Step 3: Paper trade (minimum 4 weeks)
- Log what you would have bought/sold
- Track simulated P&L with realistic assumptions about slippage and fees
- Run for a few days/weeks before using real money
- Identify whether your strategy has an actual edge (>55% hit rate after costs)
Step 4: Start small and conservative
- Use an amount you’re genuinely comfortable losing entirely
- Set strict position sizing rules (e.g. never more than 2-5% of bankroll on one market)
- Implement stop-losses or maximum loss limits in code
- Log every trade with full reasoning
- Review losses
Step 5: Add automation gradually
Don’t go from 0 to fully autonomous overnight.

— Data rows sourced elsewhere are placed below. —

(** New documents in one table. *)
Lemma docs_write db tn w p t data :
  world_ok w → table_at w db tn = Some p → w_tables w !! p = Some t →
  let w' := set_tables (<[p := set_data data t]> (w_tables w)) (w_next w) w in
  world_ok w' ∧ docs w' db tn = data ∧ ∀ db' tn', (db', tn') ≠ (db, tn) → docs w' db' tn' = docs w db' tn'.
Proof.
  intros Hw Hp Ht w'. split; [by eapply world_ok_put|].
  unfold docs, table_of, w'. change (table_at (set_tables _ _ w)) with (table_at w). split.
  - rewrite Hp. cbn. by rewrite lookup_insert_eq.
  - intros db' tn' Hne. destruct (table_at w db' tn') as [q|] eqn:Eq; [|done]. cbn.
    rewrite lookup_insert_ne; [done|]. intros <-. apply Hne. unfold table_at in Hp, Eq.
    destruct (w_dbs w !! db) as [d|] eqn:E1; [|done]. destruct (w_dbs w !! db') as [d'|] eqn:E2; [|done].
    destruct (wo_inj _ Hw _ _ _ _ _ _ _ E2 Eq E1 Hp) as [-> ->]. done.
Qed.

(** A step that sets the documents of one table. *)
Record writes (db tn : string) (data : gmap string Datum) (w w' : World) : Prop := {
  wr_ok : world_ok w';
  wr_heap : heap_grows (w_heap w) (w_heap w');
  wr_flat : w_flat w' = w_flat w;
  wr_db : w_currentDB w' = w_currentDB w;
  wr_docs : docs w' db tn = data;
  wr_other db' tn' : (db', tn') ≠ (db, tn) → docs w' db' tn' = docs w db' tn';
}.
Lemma quiet_writes db tn data w1 w2 w3 : quiet w1 w2 → writes db tn data w2 w3 → writes db tn data w1 w3.
Proof.
  intros Hq [H1 H2 H3 H4 H5 H6]. split; [done|eapply heap_grows_trans; [apply Hq|done]|..].
  - by rewrite H3, (q_flat _ _ Hq).
  - by rewrite H4, (q_db _ _ Hq).
  - done.
  - intros db' tn' Hne. by rewrite H6, (q_docs _ _ Hq).
Qed.
Lemma writes_quiet db tn data w1 w2 w3 : writes db tn data w1 w2 → quiet w2 w3 → writes db tn data w1 w3.
Proof.
  intros [H1 H2 H3 H4 H5 H6] Hq. split; [apply Hq|eapply heap_grows_trans; [done|apply Hq]|..].
  - by rewrite (q_flat _ _ Hq).
  - by rewrite (q_db _ _ Hq).
  - by rewrite (q_docs _ _ Hq).
  - intros db' tn' Hne. by rewrite (q_docs _ _ Hq), H6.
Qed.

Lemma write_table_run db tn w p data :
  world_ok w → table_at w db tn = Some p → ∃ t w', w_tables w !! p = Some t ∧
    write_table p (set_data data t) w = (Ok (), w') ∧ writes db tn data w w' ∧ w_heap w' = w_heap w.
Proof.
  intros Hw Hp. destruct (read_table_run db tn w p Hw Hp) as (t & _ & Ht & _).
  destruct (docs_write db tn w p t data Hw Hp Ht) as (? & ? & ?).
  eexists t, _. split; [done|]. split; [unfold write_table; by rewrite Ht|]. split; [|done].
  by split.
Qed.

Lemma read_object_run w o obj : h_objs (w_heap w) !! o = Some obj → read_object o w = (Ok obj, w).
Proof.
  intros Ho. unfold read_object, on_heap, zoom, hread. rewrite Ho. by destruct w.
Qed.

(** An object that refers to a table. *)
Lemma table_ref_run w o obj db tn :
  h_objs (w_heap w) !! o = Some obj → obj_Get obj "table" = Some (DStr tn) → obj_Get obj "db" = Some (DStr db) →
  getTableDBAndName (DObject o) w = (Ok (Some (db, tn)), w) ∧ table_ref (DObject o) w = (Ok (db, tn), w).
Proof.
  intros Ho Ht Hd.
  assert (getTableDBAndName (DObject o) w = (Ok (Some (db, tn)), w)) as H1.
  { unfold getTableDBAndName. mstep (read_object_run w o obj Ho).
    rewrite (bind_ok get_state _ _ _ _ eq_refl). by rewrite Ht, Hd. }
  split; [done|]. unfold table_ref. by mstep H1.
Qed.

(** The session may read and write the database. *)
Definition may_use (ctx : Context) (db : string) : Prop :=
  (∀ w, authorize ctx db true false false false w = (Ok (), w)) ∧ (∀ w, authorize ctx db false true false false w = (Ok (), w)).
Lemma may_use_all ctx db : c_authz ctx = None → may_use ctx db.
Proof. intros Ha. unfold may_use, authorize, AuthorizerFromContext. by rewrite Ha. Qed.

Section run.
Context `{Runtime} (ctx : Context).

(** An argument that is a query is evaluated, an object is taken as it is. *)
Lemma eval_arg_query (E : Datum → M World Datum) f l w r :
  E (DArray (DNum f :: l)) w = r → eval_arg E (DArray (DNum f :: l)) w = r.
Proof. done. Qed.
Lemma eval_arg_object (E : Datum → M World Datum) o w : eval_arg E (DObject o) w = (Ok (DObject o), w).
Proof. done. Qed.

(** Evaluating the term [TABLE] of a name: a reference to the table of the
    session's database. *)
Lemma eval_table_run fuel tn w :
  let db := resolveDB ctx "" w in
  world_ok w → may_use ctx db →
  ∃ o w' obj p, evaluateDatum ctx (S fuel) (DArray [DNum (float_of_Z 10); DStr tn]) w = (Ok (DObject o), w') ∧
    quiet w w' ∧ table_at w' db tn = Some p ∧ h_objs (w_heap w') !! o = Some obj ∧ o = h_next (w_heap w) ∧
    obj_Get obj "table" = Some (DStr tn) ∧ obj_Get obj "db" = Some (DStr db).
Proof.
  intros db Hw [Ha _]. destruct (get_or_create_run db tn w Hw) as (p & w1 & Hg & Hq & Hp & Hh).
  destruct (new_result_run [("$reql_type$", DStr "TABLE"); ("table", DStr tn); ("db", DStr db)] w1 (q_ok _ _ Hq))
    as (w2 & Hn & Hq2 & Ho & Hta).
  exists (h_next (w_heap w1)), w2. eexists _, p. split; [|split; [by eapply quiet_trans|]].
  - cbn [evaluateDatum]. rewrite (bind_ok (lift _) _ w 10%Z w) by (vm_compute; reflexivity). cbn [eval_term].
    unfold evalTable. rewrite (bind_ok get_state _ _ _ _ eq_refl).
    rewrite (bind_ok (mret _) _ w (db, tn) w) by done.
    mstep (Ha w). mstep Hg. exact Hn.
  - rewrite Hta. split; [done|]. split; [exact Ho|]. split; [by rewrite Hh|]. split; reflexivity.
Qed.

(** The conversion of a query, one argument after the other. *)
Lemma evaluate_array fuel t args ds w h' :
  mapM (FromInterface local_offset) (of_json <$> args) (w_heap w) = (Ok ds, h') →
  int_of_float (float_of_Z t) = t →
  Evaluate ctx (S fuel) (of_json (JArr (jnum t :: args))) w =
    eval_term ctx (eval_arg (evaluateDatum ctx fuel)) t ds (set_heap h' w).
Proof.
  intros Hm Ht. unfold Evaluate. cbn [of_json].
  rewrite (bind_ok _ _ w (DArray (DNum (float_of_Z t) :: ds)) (set_heap h' w)).
  - cbn [evaluateDatum]. rewrite (bind_ok (lift _) _ _ t (set_heap h' w)); [done|].
    unfold lift, asInt. by rewrite Ht.
  - unfold wrap_err, on_heap, zoom. cbn [FromInterface]. rewrite fmap_cons. cbn [mapM].
    rewrite (bind_ok _ _ (w_heap w) (DNum (float_of_Z t) :: ds) h'); [done|].
    rewrite (bind_ok _ _ (w_heap w) (DNum (float_of_Z t)) (w_heap w)) by done. by mstep Hm.
Qed.

(** A reference written as an object is converted to an object with its fields. *)
Definition jref (db tn : string) : JSON := JObj [("db", JStr db); ("table", JStr tn)].
Lemma from_ref db tn h : ∃ h' obj,
  FromInterface local_offset (of_json (jref db tn)) h = (Ok (DObject (h_next h)), h') ∧ heap_grows h h' ∧
  h_next h < h_next h' ∧ h_objs h' !! h_next h = Some obj ∧
  obj_Get obj "table" = Some (DStr tn) ∧ obj_Get obj "db" = Some (DStr db).
Proof.
  set (m := {["db" := JStr db; "table" := JStr tn]} : gmap string JSON).
  assert (∀ k j, m !! k = Some j → json_ok 1 j) as Hj.
  { intros k j. unfold m. rewrite lookup_insert. case_decide; [by intros [= <-]|].
    rewrite lookup_singleton. by case_decide; [intros [= <-]|]. }
  destruct (from_map local_offset 1 m h eq_refl Hj) as (h' & obj & Hr & Hg & Hlt & Ho & Hok & Hdom & Hm).
  assert (∀ k s, m !! k = Some (JStr s) → obj_Get obj k = Some (DStr s)) as Hget.
  { intros k s Hk. destruct (proj2 (Hdom k)) as [d Hd]; [eauto|].
    pose proof (marshal_str _ _ _ _ _ (Hm k d _ Hd Hk h' (λ _ _, eq_refl))) as ->. exact Hd. }
  assert (JMap m = jref db tn) as Hjm by reflexivity. rewrite Hjm in Hr.
  exists h', obj. split_and!; [done..| |]; by apply Hget.
Qed.
End run.

(** ** Access without permission *)

Section access.
Context `{RuntimeLaws} (ctx : Context).

(** The conversion of the arguments [ref, …] that starts with an object. *)
Lemma from_ref_args db tn w rest ds :
  world_ok w → (∀ h, mapM (FromInterface local_offset) (of_json <$> rest) h = (Ok ds, h)) →
  ∃ h' obj, let o := h_next (w_heap w) in
    mapM (FromInterface local_offset) (of_json <$> (jref db tn :: rest)) (w_heap w) = (Ok (DObject o :: ds), h') ∧
    quiet w (set_heap h' w) ∧ o < h_next h' ∧ h_objs h' !! o = Some obj ∧
    obj_Get obj "table" = Some (DStr tn) ∧ obj_Get obj "db" = Some (DStr db).
Proof.
  intros Hw Hrest. destruct (from_ref db tn (w_heap w)) as (h' & obj & Hr & Hg & Hlt & Ho & Ht & Hd).
  exists h', obj. split; [|split; [exact (quiet_from _ _ _ _ _ Hw Hg Hr)|done]].
  rewrite fmap_cons. cbn [mapM]. mstep Hr. by mstep (Hrest h').
Qed.
End access.
(* ===== verification/Documents.v ===== *)
(** * Tables of documents ([internal/reql/evaluator.go], end to end)

    What a client of the query language may rely on: the tables of a database are
    maps from ids to JSON documents.  A client sends terms as JSON ([ExecuteJSON]);
    inserting, reading, filtering, counting, updating, replacing and deleting answer
    and act as on such maps.  The documents of the code are objects of a shared heap
    that [UPDATE] changes in place: [represents] says which objects are documents
    ([top]), that the parts of a document are none of them, and that tables share none. *)

From S2P Require Import Prelude Bytes Order Datum Index Admin Evaluator Sessions Queries.

(** ** The abstract database *)

Abbreviation document := (gmap string JSON) (only parsing).
Abbreviation tables := (gmap (string * string) (gmap string (gmap string JSON))) (only parsing).

(** The documents of a table of a database. *)
Definition table_docs (D : tables) (db tn : string) : gmap string document := default ∅ (D !! (db, tn)).

Lemma table_docs_insert D db tn T : table_docs (<[(db, tn) := T]> D) db tn = T.
Proof. unfold table_docs. by rewrite lookup_insert_eq. Qed.
Lemma table_docs_insert_ne D db tn db' tn' T :
  (db', tn') ≠ (db, tn) → table_docs (<[(db, tn) := T]> D) db' tn' = table_docs D db' tn'.
Proof. intros Hne. unfold table_docs. by rewrite lookup_insert_ne by congruence. Qed.

Inductive request :=
| RInsert (tn : string) (m : document)
| RGet (tn id : string)
| RGetAll (tn : string)
| RCount (tn : string)
| RDelete (tn : string)
| RUpdate (tn : string) (u : document)
| RReplace (tn : string) (m : document)
| RFilter (tn : string) (f : gmap string string).

Definition to_json (q : request) : JSON :=
  match q with
  | RInsert tn m => JArr [jnum 17; jtable tn; JMap m]
  | RGet tn id => JArr [jnum 70; jtable tn; JStr id]
  | RGetAll tn => JArr [jnum 78; jtable tn]
  | RCount tn => JArr [jnum 86; jtable tn]
  | RDelete tn => JArr [jnum 19; jtable tn]
  | RUpdate tn u => JArr [jnum 18; jtable tn; JMap u]
  | RReplace tn m => JArr [jnum 20; jtable tn; JMap m]
  | RFilter tn f => JArr [jnum 39; jtable tn; JMap (JStr <$> f)]
  end.

(** The id of a new document in a table of [n] documents. *)
Definition doc_id (n : nat) (m : document) : string :=
  match m !! "id" with Some (JStr s) => s | _ => "auto_" +:+ pretty (n + 1) end.

(** The tables after a request to the database [db]. *)
Definition spec_tables (db : string) (q : request) (D : tables) : tables :=
  match q with
  | RInsert tn m =>
      let T := table_docs D db tn in
      let id := doc_id (size T) m in
      <[(db, tn) := <[id := <["id" := JStr id]> m]> T]> D
  | RDelete tn => <[(db, tn) := ∅]> D
  | RUpdate tn u => <[(db, tn) := (λ m, u ∪ m) <$> table_docs D db tn]> D
  | RReplace tn m => <[(db, tn) := (λ _, m) <$> table_docs D db tn]> D
  | _ => D
  end.

(** A count in a result. *)
Definition count_json (n : nat) : outcome JSON := num_json (float_of_Z (Z.of_nat n)).
Lemma limit_and_skip_split_witness :
  let n := int_of_float (float_of_Z 2) in
  let limit := evalLimit plain_arg [DArray people; num 2] shelf in
  let skip := evalSkip plain_arg [DArray people; num 2] shelf in
  ((0 ≤ n)%Z → limit = (Ok (DArray (take (Z.to_nat n) people)), shelf) ∧
               skip = (Ok (DArray (drop (Z.to_nat n) people)), shelf) ∧
               take (Z.to_nat n) people ++ drop (Z.to_nat n) people = people) ∧
  ((n < 0)%Z → limit = (Panic, shelf) ∧ skip = (Panic, shelf)).
Proof.
  apply (limit_and_skip_split plain_arg (DArray people) (num 2) [] shelf people shelf shelf (float_of_Z 2)).
  exists (DArray people). split_and!; reflexivity.
Defined.

Lemma min_max_extreme_witness :
  let vs := values_of (w_heap shelf) "age" people in
  vs = [num 36; num 25] ∧
  ∃ lo hi, evalMin plain_arg [DArray people; DStr "age"] shelf = (Ok lo, shelf) ∧
    evalMax plain_arg [DArray people; DStr "age"] shelf = (Ok hi, shelf) ∧
    match vs with
    | [] => lo = DNull ∧ hi = DNull
    | _ => extreme (w_heap shelf) Lt lo vs ∧ extreme (w_heap shelf) Gt hi vs
    end.
Proof.
  split; [vm_compute; reflexivity|].
  apply (min_max_extreme plain_arg (DArray people) [DStr "age"] shelf people shelf); [reflexivity|apply (shelf_deep 18)].
Defined.

Lemma group_partitions_witness :
  let key := key_text (w_heap shelf) "age" in
  ∃ groups os w', evalGroup plain_arg [DArray people; DStr "age"] shelf = (Ok (DArray (DObject <$> os)), w') ∧
    groups_of key people groups ∧
    Forall2 (λ o g, h_objs (w_heap w') !! o = Some (obj_of_map (list_to_map (group_fields g)))) os groups.
Proof.
  apply (group_partitions plain_arg (DArray people) (DStr "age") [] shelf people shelf); [reflexivity|apply (shelf_deep 18)].
Defined.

- Manual trading with bot-generated alerts and analysis
- Bot suggests trades, you approve each one manually
- Bot executes within tight parameters (small size, high-confidence only)
- Expand parameters slowly as you build confidence and data
Risk rules every bot must have
- Max position size
- Daily loss limit
- Liquidity thresholds
- No leverage
- Market time-to-resolution limits
- Full audit logs
- One-command kill switch
- Weekly reviews (especially losses)
If your bot doesn’t enforce discipline, it will enforce losses.
Official Polymarket repos
If you’re going to build, start from the source. These are maintained by Polymarket Engineering under github.com/Polymarket.
CLOB clients:
| Language | Repository |
|---|---|
| Python | py-clob-client |
| TypeScript | clob-client |
| Rust | rs-clob-client |
Order utilities:
| Language | Repository |
|---|---|
| TypeScript | clob-order-utils |
| Go | go-order-utils |
Smart contracts:
- ctf-exchange: core on-chain exchange contract
- neg-risk-ctf-adapter: negative risk adapter
- uma-ctf-adapter: market resolution via UMA’s Optimistic Oracle
Real-time data:
- real-time-data-client: WebSocket feeds for live orderbook and trade updates
Examples:
- examples: runnable code for placing orders, fetching markets, etc.
No shortcuts, just better tools
Polymarket bots are tools, not cheat codes.
The people making money from “bot strategies” on X are often selling referrals, farming engagement, or both.
If you treat this as a learning project, you might build something useful. If you treat it as a get-rich-quick scheme, you will lose money.
There are no shortcuts. Just better tools, slower decisions and honest accounting of what works.